Stored data entries:
---+---
(* ===== verification/Wait.v ===== *)
(** Wait queues, completions and sleep_on(): kernel/sched/core.c from
    default_wake_function() to sleep_on_timeout().

    linux/wait.h is not part of the repository: the contents of the queues and
    the three operations core.c uses are the class [WaitQueues] with its laws;
    a [wait_queue_t *] is a number ([wq_addr]), the local variable of the
    waiting task.  [call_other] stands for the wake functions of other code.
    list_for_each_entry_safe() visits the entries that are queued when the walk
    starts: a wake function may take its own entry off the queue, no other.

    A function that sleeps is cut at its call of schedule_timeout(), which
    releases the lock: [WaitSleep t] is the call, with the timeout [t], and the
    [_resume] definition is what the task does when the call returns.  Each
    piece runs under the queue's lock, so the pieces are the atomic steps of
    the concurrent system of WaitSpec.v. *)

From S2P Require Import Prelude KList Sched Cpuacct Core.

(** linux/wait.h *)
Definition WQ_FLAG_EXCLUSIVE := 1.

(** linux/kernel.h *)
Definition UINT_MAX := 2 ^ 32 - 1.
Definition LONG_MAX := 2 ^ 31 - 1.
Definition MAX_SCHEDULE_TIMEOUT := LONG_MAX.

(** A [wait_queue_head_t *]: a queue of its own, or the one in a completion. *)
Inductive wq_head := WqHead (n : nat) | WqCompletion (x : nat).

#[export] Instance wq_head_eq_dec : EqDecision wq_head.
Proof. solve_decision. Defined.

(** The wake function of an entry. *)
Inductive wq_func := DefaultWake | OtherWake (f : nat).

Record wait_queue_t := mkWait {
  wq_addr : nat; wq_flags : Z; wq_private : nat; wq_fn : wq_func }.

#[export] Instance eta_wait : Eta wait_queue_t := fun r =>
  mkWait r.(wq_addr) r.(wq_flags) r.(wq_private) r.(wq_fn).

Class WaitQueues := {
  wqs : Type;
  task_list : wqs -> wq_head -> list wait_queue_t;
  __add_wait_queue : wq_head -> wait_queue_t -> wqs -> wqs;
  __add_wait_queue_tail_exclusive : wq_head -> wait_queue_t -> wqs -> wqs;
  __remove_wait_queue : wq_head -> nat -> wqs -> wqs }.

Class WaitQueueLaws `{WaitQueues} : Prop := {
  add_wait_spec h e q h' : task_list (__add_wait_queue h e q) h' =
    if decide (h' = h) then e :: task_list q h else task_list q h';
  add_wait_tail_spec h e q h' : task_list (__add_wait_queue_tail_exclusive h e q) h' =
    if decide (h' = h) then task_list q h ++ [e <| wq_flags ::= fun f => Z.lor f WQ_FLAG_EXCLUSIVE |>]
    else task_list q h';
  remove_wait_spec h a q h' : task_list (__remove_wait_queue h a q) h' =
    if decide (h' = h) then filter (fun e => wq_addr e <> a) (task_list q h) else task_list q h' }.

(** The kernel with its wait queues and completions. *)
Record wst `{KTypes, WaitQueues} := mkWst {
  ks : kst;
  queues : wqs;
  done : nat -> Z }.                       (* x->done, by completion *)

#[export] Instance eta_wst `{KTypes, WaitQueues} : Eta wst := fun r =>
  mkWst _ _ r.(ks) r.(queues) r.(done).

Class WaitEnv `{KTypes, WaitQueues} := {
  call_other : nat -> wait_queue_t -> Z -> Z -> Z -> wst -> bool * wst }.

Section wait.
Context {KT : KTypes} {KE : KEnv} {CE : CoreEnv} {WQ : WaitQueues} {WE : WaitEnv}.

(** [current] *)
Definition current (w : wst) : nat := curr (ks w).

Definition set_done (x : nat) (v : Z) (w : wst) : wst :=
  w <| done ::= fun f y => if (y =? x)%nat then v else f y |>.

(** default_wake_function() and the call [curr->func(curr, ...)] *)
Definition default_wake_function (c : wait_queue_t) (mode wake_flags key : Z) (w : wst) : bool * wst :=
  let '(r, k) := try_to_wake_up (wq_private c) mode wake_flags (ks w) in
  (r, w <| ks := k |>).
Definition call_func (c : wait_queue_t) (mode wake_flags key : Z) (w : wst) : bool * wst :=
  match wq_fn c with
  | DefaultWake => default_wake_function c mode wake_flags key w
  | OtherWake f => call_other f c mode wake_flags key w
  end.

(** __wake_up_common() *)
Fixpoint wake_loop (l : list wait_queue_t) (mode nr_exclusive wake_flags key : Z) (w : wst) : wst :=
  match l with
  | [] => w
  | c :: l =>
      let flags := wq_flags c in
      let '(woken, w) := call_func c mode wake_flags key w in
      if woken && has_flag flags WQ_FLAG_EXCLUSIVE then
        let nr_exclusive := s32 (nr_exclusive - 1) in
        if negb (c_true nr_exclusive) then w else wake_loop l mode nr_exclusive wake_flags key w
      else wake_loop l mode nr_exclusive wake_flags key w
  end.
Definition __wake_up_common (q : wq_head) (mode nr_exclusive wake_flags key : Z) (w : wst) : wst :=
  wake_loop (task_list (queues w) q) mode nr_exclusive wake_flags key w.

(** __wake_up(), __wake_up_locked(), __wake_up_locked_key() *)
Definition __wake_up (q : wq_head) (mode nr_exclusive key : Z) (w : wst) : wst :=
  __wake_up_common q mode nr_exclusive 0 key w.
Definition __wake_up_locked (q : wq_head) (mode nr : Z) (w : wst) : wst :=
  __wake_up_common q mode nr 0 0 w.
Definition __wake_up_locked_key (q : wq_head) (mode key : Z) (w : wst) : wst :=
  __wake_up_common q mode 1 0 key w.

(** __wake_up_sync_key(), __wake_up_sync(); [None] is a null queue *)
Definition __wake_up_sync_key (q : option wq_head) (mode nr_exclusive key : Z) (w : wst) : wst :=
  match q with
  | None => w
  | Some q =>
      let wake_flags := if negb (c_true nr_exclusive) then 0 else WF_SYNC in
      __wake_up_common q mode nr_exclusive wake_flags key w
  end.
Definition __wake_up_sync (q : option wq_head) (mode nr_exclusive : Z) (w : wst) : wst :=
  __wake_up_sync_key q mode nr_exclusive 0 w.

(** ** Completions *)

(** complete(), complete_all() *)
Definition complete (x : nat) (w : wst) : wst :=
  let w := set_done x (u32 (done w x + 1)) w in
  __wake_up_common (WqCompletion x) TASK_NORMAL 1 0 0 w.
Definition complete_all (x : nat) (w : wst) : wst :=
  let w := set_done x (u32 (done w x + UINT_MAX / 2)) w in
  __wake_up_common (WqCompletion x) TASK_NORMAL 0 0 0 w.

(** What a sleeping function comes to: its result, or schedule_timeout(). *)
Inductive wait_result := WaitReturn (r : Z) | WaitSleep (timeout : Z).

(** __set_current_state() *)
Definition __set_current_state (state : Z) (w : wst) : wst :=
  w <| ks ::= upd_task (current w) (fun t => t <| t_state := state |>) |>.

(** do_wait_for_common() with the local variable [wait]: the end, the part
    after the loop, the body of the loop, the part before schedule_timeout()
    and the part after it *)
Definition wait_take (x : nat) (timeout : Z) (w : wst) : wait_result * wst :=
  (WaitReturn (if c_true timeout then timeout else 1), set_done x (u32 (done w x - 1)) w).
Definition wait_finish (wait x : nat) (timeout : Z) (w : wst) : wait_result * wst :=
  let w := w <| queues ::= __remove_wait_queue (WqCompletion x) wait |> in
  if negb (c_true (done w x)) then (WaitReturn timeout, w) else wait_take x timeout w.
Definition wait_body (wait x : nat) (timeout state : Z) (w : wst) : wait_result * wst :=
  if signal_pending_state state (tasks (ks w) (current w))
  then wait_finish wait x (- ERESTARTSYS) w
  else (WaitSleep timeout, __set_current_state state w).
Definition do_wait_for_common (wait x : nat) (timeout state : Z) (w : wst) : wait_result * wst :=
  if negb (c_true (done w x)) then
    let e := mkWait wait 0 (current w) DefaultWake in
    let w := w <| queues ::= __add_wait_queue_tail_exclusive (WqCompletion x) e |> in
    wait_body wait x timeout state w
  else wait_take x timeout w.
Definition do_wait_for_common_resume (wait x : nat) (timeout state : Z) (w : wst) : wait_result * wst :=
  if negb (c_true (done w x)) && c_true timeout then wait_body wait x timeout state w
  else wait_finish wait x timeout w.

(** The callers of wait_for_common(): the arguments and what they return. *)
Record wait_call := mkCall { wc_timeout : Z; wc_state : Z; wc_ret : Z -> Z }.
Definition no_signal_ret (t : Z) : Z := if t =? - ERESTARTSYS then t else 0.
Definition wait_for_completion : wait_call :=
  mkCall MAX_SCHEDULE_TIMEOUT TASK_UNINTERRUPTIBLE (fun _ => 0).
Definition wait_for_completion_timeout (timeout : Z) : wait_call :=
  mkCall (s32 timeout) TASK_UNINTERRUPTIBLE u32.
Definition wait_for_completion_interruptible : wait_call :=
  mkCall MAX_SCHEDULE_TIMEOUT TASK_INTERRUPTIBLE no_signal_ret.
Definition wait_for_completion_interruptible_timeout (timeout : Z) : wait_call :=
  mkCall (s32 timeout) TASK_INTERRUPTIBLE (fun t => t).
Definition wait_for_completion_killable : wait_call :=
  mkCall MAX_SCHEDULE_TIMEOUT TASK_KILLABLE no_signal_ret.
Definition wait_for_completion_killable_timeout (timeout : Z) : wait_call :=
  mkCall (s32 timeout) TASK_KILLABLE (fun t => t).
Definition wait_for_common (wait x : nat) (c : wait_call) (w : wst) : wait_result * wst :=
  do_wait_for_common wait x (wc_timeout c) (wc_state c) w.

(** try_wait_for_completion(), completion_done() *)
Definition try_wait_for_completion (x : nat) (w : wst) : bool * wst :=
  if negb (c_true (done w x)) then (false, w) else (true, set_done x (u32 (done w x - 1)) w).
Definition completion_done (x : nat) (w : wst) : bool := c_true (done w x).

(** ** sleep_on() *)

(** sleep_on_common(), before and after schedule_timeout(), and its callers *)
Definition sleep_on_common (wait : nat) (q : wq_head) (state timeout : Z) (w : wst) : wait_result * wst :=
  let e := mkWait wait 0 (current w) DefaultWake in
  let w := __set_current_state state w in
  (WaitSleep timeout, w <| queues ::= __add_wait_queue q e |>).
Definition sleep_on_common_resume (wait : nat) (q : wq_head) (timeout : Z) (w : wst) : wait_result * wst :=
  (WaitReturn timeout, w <| queues ::= __remove_wait_queue q wait |>).
Definition interruptible_sleep_on (wait : nat) (q : wq_head) : wst -> wait_result * wst :=
  sleep_on_common wait q TASK_INTERRUPTIBLE MAX_SCHEDULE_TIMEOUT.
Definition interruptible_sleep_on_timeout (wait : nat) (q : wq_head) (timeout : Z) : wst -> wait_result * wst :=
  sleep_on_common wait q TASK_INTERRUPTIBLE timeout.
Definition sleep_on (wait : nat) (q : wq_head) : wst -> wait_result * wst :=
  sleep_on_common wait q TASK_UNINTERRUPTIBLE MAX_SCHEDULE_TIMEOUT.
Definition sleep_on_timeout (wait : nat) (q : wq_head) (timeout : Z) : wst -> wait_result * wst :=
  sleep_on_common wait q TASK_UNINTERRUPTIBLE timeout.
End wait.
---+---
[Task brief]
Return exactly the lines above from the line that has "mkCall MAX_SCHEDULE_TIMEOUT TASK_KILLABLE" through the line that has "Definition wait_for_common (wait", inclusive, and nothing else.

[Result for this task]
  mkCall MAX_SCHEDULE_TIMEOUT TASK_KILLABLE no_signal_ret.
Definition wait_for_completion_killable_timeout (timeout : Z) : wait_call :=
  mkCall (s32 timeout) TASK_KILLABLE (fun t => t).
Definition wait_for_common (wait x : nat) (c : wait_call) (w : wst) : wait_result * wst :=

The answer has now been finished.